> ACTIVITY
Your answer should be the lines below from the one with "json_header_object h : exists" to the one with "Section Codec.", both included, given again exactly and with nothing added.

*** Opening INPUT DATA ***

(* ===== verification/Tokens.v ===== *)
(** The access-token codecs: pkg/anubis/paseto (PASETO v4.public),
    pkg/anubis/jws (compact JWS, EdDSA only) and
    internal/platform/crypto/accesstoken (which of the two a token is).

    Ed25519 and the JSON codec are the parameters of [TokenPrims]; what the
    theorems need of them is [TokenLaws]. *)

From Stdlib Require Import ZArith Lia Bool Ascii String.
From stdpp Require Import base gmap strings list.
From S2P Require Import Prelude.
From S2P Require Import GoStrings.
From S2P Require Import Base64.

(** The protected header of a JWS (jws.go, Header). *)
Record Header := { h_Alg : string; h_Typ : string; h_Kid : string; h_Crit : list string }.

(** crypto/ed25519 and encoding/json, as the codecs call them. *)
Class TokenPrims := {
  ed_sign : string -> string -> string;            (* ed25519.Sign(sk, msg) *)
  ed_verify : string -> string -> string -> bool;  (* ed25519.Verify(pk, msg, sig) *)
  ed_public : string -> string;                    (* the public half of a private key *)
  json_header : Header -> string;                  (* json.Marshal(Header) *)
  json_parse_header : string -> option Header;     (* json.Unmarshal into a Header *)
  json_parse_kid : string -> option string         (* json.Unmarshal into {kid} *)
}.

Class TokenLaws (P : TokenPrims) : Prop := {
  ed_correct sk m : String.length sk = 64%nat -> ed_verify (ed_public sk) m (ed_sign sk m) = true;
  ed_sig_size sk m : String.length (ed_sign sk m) = 64%nat;
  ed_pub_size sk : String.length sk = 64%nat -> String.length (ed_public sk) = 32%nat;
  (** The header this codec writes survives the JSON round trip, and with a
      short key id it marshals to at most 768 bytes. *)
  json_header_round kid : valid_utf8 kid = true ->
    let h := {| h_Alg := "EdDSA"; h_Typ := "JWT"; h_Kid := kid; h_Crit := [] |} in
    json_parse_header (json_header h) = Some h;
  json_header_object h : exists r, json_header h = String "{" r;
  json_header_size kid : (String.length kid <= 64)%nat ->
    (String.length (json_header {| h_Alg := "EdDSA"; h_Typ := "JWT"; h_Kid := kid; h_Crit := [] |}) <= 768)%nat
}.

(** ** PASETO v4.public (paseto.go) *)
Module Paseto.
Section Codec.
Context `{P : TokenPrims}.

Inductive Error := ErrMalformed | ErrWrongHeader | ErrBadSig | ErrKeySize.

Definition headerV4Public : string := "v4.public.".

Fixpoint le_bytes (k : nat) (z : Z) : string :=
  match k with
  | O => EmptyString
  | S k' => String (chr (z mod 256)) (le_bytes k' (z / 256))
  end.

(** [PutUint64] of [n & 0x7FFFFFFFFFFFFFFF]. *)
Definition le64 (n : Z) : string := le_bytes 8 (Z.land n (2 ^ 63 - 1)).

Definition len (s : string) : Z := Z.of_nat (String.length s).

Fixpoint pae_pieces (pieces : list string) : string :=
  match pieces with
  | [] => EmptyString
  | p :: rest => le64 (len p) ++ p ++ pae_pieces rest
  end%string.

Definition pae (pieces : list string) : string :=
  (le64 (Z.of_nat (length pieces)) ++ pae_pieces pieces)%string.

Definition Sign (sk message footer implicit : string) : result Error string :=
  if negb (String.length sk =? 64)%nat then Err ErrKeySize
  else
    let sig := ed_sign sk (pae [headerV4Public; message; footer; implicit]) in
    Ok (headerV4Public ++ Base64.encode (message ++ sig) ++
        (if bool_decide (footer = "") then "" else "." ++ Base64.encode footer))%string.

(** (message, signature, footer) *)
Definition Parse (token : string) : result Error (string * string * string) :=
  if negb (String.prefix headerV4Public token) then Err ErrWrongHeader
  else
    let rest := str_drop (String.length headerV4Public) token in
    parts ← match cut "."%char rest with
            | Some (bodyPart, footPart) =>
                if bool_decide (footPart = ""%string) || has_byte "."%char footPart
                then Err ErrMalformed else Ok (bodyPart, footPart)
            | None => Ok (rest, ""%string)
            end;
    let '(bodyPart, footPart) := parts in
    match Base64.decode true bodyPart with
    | None => Err ErrMalformed
    | Some body =>
        if (String.length body <? 64)%nat then Err ErrMalformed
        else
          footer ← (if bool_decide (footPart = ""%string) then Ok ""%string
                    else match Base64.decode true footPart with
                         | None => Err ErrMalformed
                         | Some f => Ok f
                         end);
          let n := (String.length body - 64)%nat in
          Ok (str_take n body, str_drop n body, footer)
    end.

Definition Verify (pk token implicit : string) : result Error (string * string) :=
  if negb (String.length pk =? 32)%nat then Err ErrKeySize
  else
    parsed ← Parse token;
    let '(m, sig, f) := parsed in
    if negb (ed_verify pk (pae [headerV4Public; m; f; implicit]) sig) then Err ErrBadSig
    else Ok (m, f).

(** *** Lemmas *)

Lemma le_bytes_length k z : String.length (le_bytes k z) = k.
Proof using. revert z. induction k as [|k IH]; intros z; simpl; [done|]. by rewrite IH. Qed.

Lemma le_bytes_inj k a b :
  (0 <= a < 256 ^ Z.of_nat k)%Z -> (0 <= b < 256 ^ Z.of_nat k)%Z ->
  le_bytes k a = le_bytes k b -> a = b.
Proof using.
  revert a b. induction k as [|k IH]; intros a b Ha Hb; [simpl in *; lia|].
  rewrite Nat2Z.inj_succ, Z.pow_succ_r in Ha, Hb by lia. simpl. intros [= Hm Hd].
  apply (f_equal code) in Hm. rewrite !code_chr in Hm by (apply Z.mod_pos_bound; lia).
  apply IH in Hd; [|split; [apply Z.div_pos|apply Z.div_lt_upper_bound]; lia..].
  rewrite (Z.div_mod a 256), (Z.div_mod b 256) by lia. congruence.
Qed.

Lemma le64_length n : String.length (le64 n) = 8%nat.
Proof using. apply le_bytes_length. Qed.

Lemma le64_inj a b : (0 <= a < 2 ^ 63)%Z -> (0 <= b < 2 ^ 63)%Z -> le64 a = le64 b -> a = b.
Proof using.
  assert (forall z, (0 <= z < 2 ^ 63)%Z -> Z.land z (2 ^ 63 - 1) = z) as Hl.
  { intros z Hz. change (2 ^ 63 - 1)%Z with (Z.ones 63). rewrite Z.land_ones by lia.
    by apply Z.mod_small. }
  intros Ha Hb. unfold le64. rewrite !Hl by done. apply le_bytes_inj; simpl; lia.
Qed.

Definition sized (p : string) : Prop := (len p < 2 ^ 63)%Z.

Lemma pae_pieces_inj l1 l2 :
  length l1 = length l2 -> Forall sized l1 -> Forall sized l2 ->
  pae_pieces l1 = pae_pieces l2 -> l1 = l2.
Proof using.
  revert l2. induction l1 as [|p l1 IH]; intros [|q l2] Hlen H1 H2; try done.
  simpl. intros Heq. inversion H1; inversion H2; subst. unfold sized, len in *.
  apply app_inj_length in Heq as [Hl Heq]; [|by rewrite !le64_length].
  apply le64_inj in Hl; [|lia..].
  apply app_inj_length in Heq as [-> Heq]; [|lia].
  f_equal. apply IH; [simpl in *; lia|done..].
Qed.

*** Closing INPUT DATA ***

> EXERCISE SOLUTION
  json_header_object h : exists r, json_header h = String "{" r;
  json_header_size kid : (String.length kid <= 64)%nat ->
    (String.length (json_header {| h_Alg := "EdDSA"; h_Typ := "JWT"; h_Kid := kid; h_Crit := [] |}) <= 768)%nat
}.

(** ** PASETO v4.public (paseto.go) *)
Module Paseto.
Section Codec.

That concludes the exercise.